(** ** Both scripts *)

(** C7. In [run_ingestion] and in [initialize_services] alike, nothing is
    called before [load_config]; [load_config] itself calls only
    [load_dotenv()]; and unless [load_config] returns, nothing is called
    after it either.  So the embedding model, the language model and the
    database are contacted only after the configuration has been read and
    validated. *)
Theorem configuration_is_read_first (W : World) (s : state W) :
  let config := run W config_loader.load_config s in
  (exists before rest,
     trace (run W ingest.run_ingestion s) = (before ++ trace config ++ rest)%list /\
     calls before = [] /\
     calls (trace config) = [load_dotenv] /\
     ((forall result, outcome_of config <> Returned result) -> calls rest = [])) /\
  (exists before rest,
     trace (run W main_app.initialize_services s) = (before ++ trace config ++ rest)%list /\
     calls before = [] /\
     calls (trace config) = [load_dotenv] /\
     ((forall result, outcome_of config <> Returned result) -> calls rest = [])).
Proof.
  intro config. split.
  - apply ingest_facts.ingestion_reads_config_first.
  - apply main_app_facts.services_read_config_first.
Qed.

(** ** Further properties of config_loader.py *)

Module config_loader_more.
Import config_loader config_vocabulary config_loader_facts wiring.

Action item:
In the entries above, find the line holding "called before [load_config];" and the line holding "trace (run W ingest.run_ingestion", then retype exactly those two lines and every line between them, and nothing else.

Exercise answer:
    called before [load_config]; [load_config] itself calls only
    [load_dotenv()]; and unless [load_config] returns, nothing is called
    after it either.  So the embedding model, the language model and the
    database are contacted only after the configuration has been read and
    validated. *)
Theorem configuration_is_read_first (W : World) (s : state W) :
  let config := run W config_loader.load_config s in
  (exists before rest,
     trace (run W ingest.run_ingestion s) = (before ++ trace config ++ rest)%list /\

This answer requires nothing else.